(* ===== verification/ConnectSamples.v ===== *)
(** * Concrete handshakes

    A gateway that says Hello, Ready and the session description, with events in
    between, against the sample instances of the components. *)

From stdpp Require Import strings.
From S2P Require Import Prelude Effects IeeeFloat Tuning Frame Rtp Codecs Outbound Queue Assembler PendingMedia Session DaveGateway Gateway.
From S2P Require Import Reorder ReadyFrames Pipeline Send Driver DriverSpec Connect ConnectSpec.
Import PendingMedia.PendingMedia Connect ConnectSpec.
#[local] Open Scope Z_scope.

Module ConnectSamples.
Import Rtp.SampleAead Queue.Deadlines.SampleIter PendingMedia.PendingSamples Pipeline.PipelineSamples Gateway.GatewaySamples.
#[local] Existing Instance Assembler.AssemblerSamples.sample_raw.
#[local] Existing Instance Pipeline.PipelineSamples.sample_capture.

(** A session that never decrypts anything. *)
#[local] Instance idle_dave : Pipeline.DaveMedia := {|
  Pipeline.dave_t := (); Pipeline.dave_ready _ := false; Pipeline.dave_send_ready _ := false; Pipeline.dave_transition_ready _ := None;
  Pipeline.dave_decrypt _ u _ _ d := (Err (Session.NoDecryptorForUser u), d); Pipeline.dave_grace _ d := d |}.

#[local] Instance idle_dave_laws : Pipeline.DaveMediaLaws idle_dave.
Proof. by apply (Pipeline.Build_DaveMediaLaws idle_dave (fun _ _ => True)). Qed.

(** Ready carries the modes the gateway offers. *)
Definition offered (modes : list string) : GatewayReady :=
  {| r_ready := {| Send.ready_ssrc := 9; Send.ready_streams := [] |}; r_ip := "10.0.0.1"; r_port := 50000; r_modes := modes |}.

Definition both_modes : list string := ["aead_aes256_gcm_rtpsize"; "aead_xchacha20_poly1305_rtpsize"]%string.

#[local] Instance sample_handshake_json : HandshakeJson sample_gateway_json := {|
  parse_hello j := match j with JPrepare t _ => inr (IeeeFloat.f64_of_int t) | _ => inl () end;
  parse_ready j := match j with JDisconnect _ => inr (offered both_modes) | _ => inl () end |}.

Definition sample_config : ValidatedConnectionConfig () :=
  match config_validate {| guild_id := 1; channel_id := 2; user_id := 5; session_id := "s"; token := "t"; endpoint := "voice.example" |} with
  | Ok c => c
  | _ => {| c_guild_id := 0; c_channel_id := 0; c_user_id := 0; c_session_id := ""; c_token := ""; c_endpoint := ""; c_websocket_url := "";
            c_options := {| v_gateway_version := 8; v_required_mode := None; v_max_dave_protocol_version := None; v_dave_identity := None;
                            v_dave_send_media_ready_timeout := 0; v_codec_preferences := []; v_tuning := Reorder.ReorderSamples.sample_tuning |} |}
  end.

Example sample_config_valid :
  c_websocket_url sample_config = "wss://voice.example/?v=8"%string /\ v_required_mode (c_options sample_config) = Some Rtp.AeadAes256GcmRtpSize.
Proof. vm_compute. done. Qed.

Definition event (op s : Z) (j : sample_json) : Incoming := InText (inr {| opcode := op; seq := Some s; data := j |}).

Definition description (mode : Rtp.EncryptionMode) : sample_json :=
  JDescription {| Gateway.part_mode := mode; Gateway.part_secret_key := replicate 32 7; Gateway.part_audio_codec := Some "opus"%string;
                  Gateway.part_video_codec := None; Gateway.part_dave_protocol_version := Some 1 |}.

(** Hello, a binary message, Ready, a client that connects, and the description. *)
Definition messages (mode : Rtp.EncryptionMode) : list (Incoming) :=
  [event 8 1 (JPrepare 41250 0); InBinary [0; 1]; event 2 2 (JDisconnect 0);
   event 12 5 (JClient {| Gateway.client_user_id := 9; Gateway.client_audio_ssrc := Some 40; Gateway.client_ssrc := None |});
   event 4 6 (description mode)].

Definition reply : bytes := Gateway.discovery_response 9 [49; 46; 50] 50000.

(** The addresses are taken for IPv4 addresses, and the socket works. *)
Definition sample_udp : UdpSystem :=
  {| ip_parse _ := Some (V4 [10; 0; 0; 1]); udp_bind _ := true; udp_connect _ _ := true; udp_request := true |}.

Definition run (l : list Incoming) := connect (DaveError := ()) (fun _ => true) (Done (inr ())) sample_udp (Done (inr reply)) (Some [0; 0; 0; 1]) None
  (fun _ _ _ => inr ()) sample_config {| incoming := l; outgoing := []; stages := [] |}.

Lemma connect_establishes_witness :
  match run (messages Rtp.AeadAes256GcmRtpSize) with
  | (Ok c, h) => established (K := ()) (DaveError := ()) (fun _ _ _ => inr ()) sample_config c h
  | (Err _, h) => stopped sample_config h
  | (Panic, _) => False
  end.
Proof.
  pose proof (connect_establishes (DaveError := ()) (fun _ => true) (Done (inr ())) sample_udp (Done (inr reply)) (Some [0; 0; 0; 1]) None
    (fun _ _ _ => inr ()) sample_config (messages Rtp.AeadAes256GcmRtpSize)) as H. exact H.
Defined.

(** The handshake succeeds, and the first heartbeat acknowledges event 5 although
    the description was event 6: the events kept for the replay are numbered
    again when they are replayed. *)
Example replay_rewinds_seq :
  match run (messages Rtp.AeadAes256GcmRtpSize) with
  | (Ok c, _) => conn_heartbeat_interval_ms c = 41250 /\ Gateway.conn_last_seq (Pipeline.d_conn (Send.base (driver c))) = Some 5
  | _ => False
  end.
Proof. vm_compute. done. Qed.

(** The configuration requires AES-256-GCM and the gateway offers it, yet a
    description that names the other mode is followed. *)
Example described_mode_unchecked :
  match run (messages Rtp.AeadXChaCha20Poly1305RtpSize) with
  | (Ok c, _) => selected_mode c = Rtp.AeadAes256GcmRtpSize /\
      option_map (fun sd => Rtp.config_mode (Gateway.transport_crypto sd)) (Gateway.session_description (Pipeline.d_conn (Send.base (driver c))))
        = Some Rtp.AeadXChaCha20Poly1305RtpSize
  | _ => False
  end.
Proof. vm_compute. done. Qed.
End ConnectSamples.
Lemma driver_step_ok s s' : inv s -> outcome s = None -> driver_step s s' -> inv s' /\ extends s s' /\ monotone s s'.
Proof.
  intros Hi Ho Hd. unfold monotone. assert (~ is_Some (outcome s)) as Hno by (rewrite Ho; by intros [? [=]]). destruct Hd as [c l Hc|c l Hc|r t a Hr Hsl|r Hr| |Hc|p|result].
  - split; [|split; [|done]].
    + destruct Hi as [H1 H2 HC H3 H4 H5 H6 H7]. split; try done; cbn. rewrite Hc in H3. cbn in H3. lia.
    + apply extends_intro; [apply settled_refl| |done]. intros x _. unfold custody. fields. rewrite Hc. unfold replies_of. cbn. rewrite fmap_app. set_solver.
  - split; [|split; [|done]].
    + destruct Hi as [H1 H2 HC H3 H4 H5 H6 H7]. split; try done; cbn. rewrite Hc in H4. cbn in H4. lia.
    + apply extends_intro; [apply settled_refl| |done]. intros x _. unfold custody. fields. rewrite Hc. unfold media_replies_of. cbn. rewrite fmap_app. set_solver.
  - assert (settled (slots s) (<[r := Slot t (Sent a)]> (slots s))) as Hse by (apply settled_insert; by exists (Slot t Waiting)). split; [|split; [|done]].
    + pose proof (slots_inv _ _ Hse Hi) as [H1 H2 HC H3 H4 H5 H6 H7]. split; try done.
    + apply extends_intro; [done| |done]. intros x Hw. unfold custody. fields. destruct (decide (x = r)) as [->|Hne]; [by destruct (inserted_not_waiting _ _ r t a Hsl)|].
      intros [?|?]; [left; by apply list_elem_of_filter|by right].
  - pose proof (settled_lose [r] (slots s)) as Hse. split; [|split; [|done]].
    + pose proof (slots_inv _ _ Hse Hi) as [H1 H2 HC H3 H4 H5 H6 H7]. split; try done.
    + apply extends_intro; [done| |done]. intros x (sl & Hx & Hw). unfold custody. fields. destruct (decide (x = r)) as [->|Hne].
      { rewrite (lose_gone [r] (slots s) r sl) in Hw; [done|set_solver|done]. }
      intros [?|?]; [left; by apply list_elem_of_filter|by right].
  - by destruct (swap_ok s Hi).
  - by destruct (announce_ok s Hi Hc).
  - split; [by destruct Hi; split|split; [|done]]. apply extends_intro; [apply settled_refl|done|done].
  - set (l := held s ++ replies_of (items (commands s)) ++ media_replies_of (items (media s))). pose proof (settled_lose l (slots s)) as Hse. split; [|split; [|done]].
    + pose proof (slots_inv _ _ Hse Hi) as [H1 H2 HC H3 H4 H5 H6 H7]. split; try done; cbn; lia.
    + apply extends_intro; [done| |by eexists]. intros x (sl & Hx & Hw) Hcu. assert (x ∉ l) as Hl by (intros Hin; by rewrite (lose_gone l (slots s) x sl Hin Hx) in Hw).
      unfold custody in *. subst l. fields. rewrite !not_elem_of_app in Hl. destruct Hl as (? & ? & ?). destruct Hcu as [?|[?|[?|?]]]; [done..|by eauto].
Qed.

(** ** Programs are well-founded *)
Definition child {A} (q p : prog A) : Prop :=
  match p with
  | Ret _ | Fail _ => False
  | IsClosed k | Swap k | SendMedia _ k | SendJoin _ k => exists b, q = k b
  | SendReplace k | Abort k => q = k
  | Oneshot _ k => exists r, q = k r
  | TrySendCommand _ k | TrySendMedia _ k => exists o, q = k o
  | Receive _ _ k => exists a, q = k a
  | Snapshot k => exists c, q = k c
  end.

Lemma child_wf {A} : well_founded (child (A := A)).
Proof.
  intros p. induction p as [a|e|k IH|k IH|k IH|t k IH|c k IH|c k IH|c k IH|c k IH|t r k IH|k IH|k IH]; constructor; cbn [child]; intros q Hq;
    [destruct Hq|destruct Hq|..]; first [subst q; exact IH | destruct Hq as [? ->]; apply IH].
Qed.

Lemma step_child {A} s (p : prog A) s' p' : step s p = Some (s', p') -> child p' p.
Proof.
  destruct p as [a|e|k|k|k|t k|c k|c k|c k|[r] k|t r k|k|k]; cbn [step child]; try done; repeat case_match; try done; intros; simplify_eq; eauto.
  destruct (taken t _) as [a|]; [|done]. cbn in *. simplify_eq. eauto.
Qed.

(** ** A call on its own, with the join task *)
Fixpoint alone {A} (fuel : nat) (s : Shared) (p : prog A) : option (Shared * (HandleError + A)) :=
  match fuel with
  | O => None
  | S fuel =>
      match p with
      | Ret a => Some (s, inr a)
      | Fail e => Some (s, inl e)
      | _ => match step s p with
             | Some (s, p) => alone fuel s p
             | None => match join_step s with Some s => alone fuel s p | None => None end
             end
      end
  end.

What the exercise asks >> How many lines in the listing above include the word "ConnectSpec"? Respond with the number and nothing else.

Response area >> 2